(Stored data entries)
»»

(** The pool of block 3 has a host after a revert from block 5 to block 1.  When
    block 2 then creates a data source, the check that hosts are ordered by creation
    block panics. *)
Example stale_hosts_run :
  let start := example_start [factory; mkDs "pool of block 3" "pool" (Some 3%Z)] band_programs 5 in
  let reverted := handle_revert (example_ptr 1) None start in
  (map (fun h => ds_name (rh_data_source h)) ∘ rn_hosts ∘ snd) <$> reverted = Some ["factory"; "pool of block 3"] /\
  outcome (and_then reverted (handle_example true 2 ["factory"] band_programs)) = Some (Panic, [], None) /\
  outcome (and_then (handle_revert (example_ptr 1) None (example_start [factory] band_programs 5))
             (handle_example true 2 ["factory"] band_programs)) = Some (Ok Restart, ["pool"], None).
Proof. vm_compute. split_and!; reflexivity. Qed.

(** When two hosts fail deterministically on one trigger, the assertion that
    there is one new error panics, while one failing host is recorded as an
    error. *)
Theorem two_failures_panic :
  let one := [mkDs "first" "swap" None] in
  let two := [mkDs "first" "swap" None; mkDs "second" "swap" None] in
  outcome (handle_example true 5 ["swap"] band_programs (example_start two band_programs 4)) =
    Some (Panic, [], Some band) /\
  outcome (handle_example true 5 ["swap"] band_programs (example_start one band_programs 4)) =
    Some (Err (External "error in handler `swap` at block #5 (), code: SubgraphSyncingFailure"), [], Some band).
Proof. vm_compute. split_and!; reflexivity. Qed.

(** A mapping that sets the entity of the proof of indexing *)
Definition forging_programs (digest : option Bytes) (name : string) : example_program :=
  ProgramCall (CallStoreSet "Poi$" "ethereum/mainnet"
    match digest with Some d => {["digest" := VBytes d; "id" := VString "ethereum/mainnet"]}
                    | None => {["id" := VString "ethereum/mainnet"]} end) (fun _ => ProgramReturn).

Definition digest_after (x : option (result (AnyError Empty_set) Action * example_runner)) : option Value :=
  match x with
  | Some (_, r) => ms_contents (rn_store r) !! mkKey "QmMusic" "Poi$" "ethereum/mainnet" ≫= fun e => entity_get e "digest"
  | None => None
  end.

(** Nothing keeps a mapping from setting the entity that holds the proof of
    indexing: its digest then becomes the one that the block starts from, and
    without a digest the node panics at the end of the block. *)
Theorem mapping_sets_proof_of_indexing :
  let process digest := handle_example true 5 ["factory"] (forging_programs digest)
                          (example_start [factory] (forging_programs digest) 4) in
  outcome (process None) = Some (Panic, [], Some band) /\
  digest_after (process (Some [Byte.x01])) <> digest_after (process (Some [Byte.x02])).
Proof. split; [vm_compute; reflexivity|]. vm_compute. discriminate. Qed.

(** ** Witnesses *)

Lemma example_timeouts : timeouts_ok (nd_trap_to_string (example_node None)) (nd_timeout (example_node None)).
Proof. right. intros trap. by vm_compute. Qed.

Lemma band_program_safe (store : EntityReader Empty_set) name :
  program_safe store 5 None "QmMusic" (band_programs name) /\ avoids_poi (band_programs name).
Proof. unfold band_programs. by repeat case_bool_decide. Qed.

Lemma band_host_good ds : host_good "QmMusic" (example_node None) (example_host band_programs ds).
Proof.
  intros w _. split; [done| |done|].
  - intros trigger block. simpl. done.
  - intros mt ph p [= <-] [= <-]. apply band_program_safe.
Qed.

Lemma band_chain_ok rpc_up :
  chain_ok "QmMusic" (example_node None) (example_chain band_programs rpc_up) (example_inputs false).
Proof.
  split; simpl; try done.
  - apply map_to_list_law.
  - apply example_timeouts.
  - by intros info ds [= <-].
  - intros ds h [= <-]. split; [apply band_host_good|done].
  - by destruct rpc_up.
Qed.

Lemma example_contents_ok : mem_ok (mkMem example_contents [] (Some (example_ptr 4)) Healthy).
Proof.
  unfold mem_ok, example_contents. simpl. apply map_Forall_insert_2; [done|]. by apply map_Forall_singleton.
Qed.

Lemma example_start_ok : runner_ok "QmMusic" (example_node None) 5 (example_start [factory] band_programs 4).
Proof.
  apply runner_ok_new; [apply example_contents_ok| |done].
  split; [|by repeat constructor..]. constructor; [apply band_host_good|constructor].
Qed.

Lemma example_env_ok : env_ok example_env.
Proof. done. Qed.

(** The handler of the pool, run on its own *)
Definition pool_instance : InstanceCtx sum_hash lfu string string unit :=
  mkInstance (bs_new cache_new) None 0 false false false.
Lemma first_row_Some (l : list (Bytes * Row)) x :
  NoDup l.*1 -> first_row l = Some x -> x ∈ l /\ forall y, y ∈ l -> y.1 <> x.1 -> better_candidate x y = true.
Proof.
  revert x. induction l as [|z l IH]; intros x Hnd; [done|]. cbn [first_row]. apply NoDup_cons in Hnd as [Hz Hnd].
  destruct (first_row l) as [y|] eqn:Hy.
  - intros [= <-]. destruct (IH y Hnd eq_refl) as [Hin Hbest].
    assert (Hyz : y.1 <> z.1) by (intros Heq; apply Hz; rewrite <-Heq; by apply list_elem_of_fmap_2).
    destruct (better_candidate y z) eqn:Hyb.
    + split; [by right|]. intros a [->|Ha]%elem_of_cons Hne; [done|by apply Hbest].
    + split; [by left|]. intros a [->|Ha]%elem_of_cons Hne; [done|]. pose proof (better_total y z Hyz Hyb) as Hzy.
      destruct (decide (a.1 = y.1)) as [Heq|Hay]; [|eapply better_trans; [done|by apply Hbest]].
      assert (a = y) as ->; [|done].
      by apply (NoDup_fst_elem l).
  - intros [= <-]. apply first_row_None in Hy as ->. split; [by left|]. intros a [->|Ha]%elem_of_cons; [done|].
    by apply elem_of_nil in Ha.
Qed.

Definition above (db : Db) (head : Z) : list (Bytes * Row) :=
  List.filter (fun hr : Bytes * Row => of_chain (cs_storage cs) (cs_chain cs) hr.2 && (head <? br_number hr.2)%Z) (map_to_list (cd_blocks db)).

Lemma elem_above db head h r : (h, r) ∈ above db head <-> stored db h = Some r /\ (head < br_number r)%Z.
Proof.
  unfold above. rewrite list_elem_of_In, filter_In, <-list_elem_of_In, elem_of_map_to_list. simpl.
  rewrite andb_true_iff, Z.ltb_lt. unfold lookup_block. split.
  - intros (-> & -> & Hlt). done.
  - destruct (cd_blocks db !! h) as [r'|]; [|by intros [? _]]. destruct (of_chain _ _ r') eqn:Hc; [|by intros [? _]].
    by intros [[= <-] Hlt].
Qed.

Definition head_number (n : NetworkRow) : Z := default (-1)%Z (nw_head_block_number n).

(** [h] is the best block above the head. *)
Definition best_above (db : Db) (head : Z) (h : Bytes) (b : Row) : Prop :=
  stored db h = Some b /\ (head < br_number b)%Z /\
  forall h' b', stored db h' = Some b' -> h' <> h -> better_candidate (h, b) (h', b') = true.

Lemma best_above_max db head h b h' b' :
  best_above db head h b -> stored db h' = Some b' -> (br_number b' <= br_number b)%Z.
Proof.
  intros (Hb & _ & Hbest) Hb'. destruct (decide (h' = h)) as [->|Hne]; [simplify_eq; lia|].
  specialize (Hbest h' b' Hb' Hne). unfold better_candidate in Hbest. simpl in Hbest.
  destruct (Z.ltb_spec (br_number b') (br_number b)); [lia|]. simpl in Hbest. apply andb_true_iff in Hbest as [Heq _].
  apply Z.eqb_eq in Heq. lia.
Qed.

Lemma best_above_unique db head head' h b h' b' : best_above db head h b -> best_above db head' h' b' -> h = h' /\ b = b'.
Proof.
  intros (Hb & _ & Hbest) (Hb' & _ & Hbest'). destruct (decide (h' = h)) as [->|Hne]; [split; congruence|exfalso].
  specialize (Hbest h' b' Hb' Hne). specialize (Hbest' h b Hb (not_eq_sym Hne)). unfold better_candidate in *. simpl in *.
  rewrite orb_true_iff, andb_true_iff, Z.ltb_lt, Z.eqb_eq in Hbest, Hbest'.
  destruct Hbest as [?|[? H1]], Hbest' as [?|[? H2]]; try lia. apply bytes_ltb_asym in H1. congruence.
Qed.

Lemma above_nodup db head : NoDup (above db head).*1.
Proof.
  unfold above. pose proof (NoDup_fst_map_to_list (cd_blocks db)) as Hnd. revert Hnd. generalize (map_to_list (cd_blocks db)).
  intros l. induction l as [|x l IH]; intros Hnd; [done|]. apply NoDup_cons in Hnd as [Hx Hnd]. simpl.
  destruct (_ && _); [|by apply IH]. apply NoDup_cons. split; [|by apply IH]. intros Hin. apply Hx.
  apply list_elem_of_fmap in Hin as (y & -> & Hy). apply list_elem_of_In, filter_In in Hy as [Hy _].
  apply list_elem_of_fmap_2. by apply list_elem_of_In.
Qed.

««

ABOUT THIS TASK: Check each line of the records above for the string "mkDs", and report every line that has it.

SOLUTION:
  let start := example_start [factory; mkDs "pool of block 3" "pool" (Some 3%Z)] band_programs 5 in
  let one := [mkDs "first" "swap" None] in
  let two := [mkDs "first" "swap" None; mkDs "second" "swap" None] in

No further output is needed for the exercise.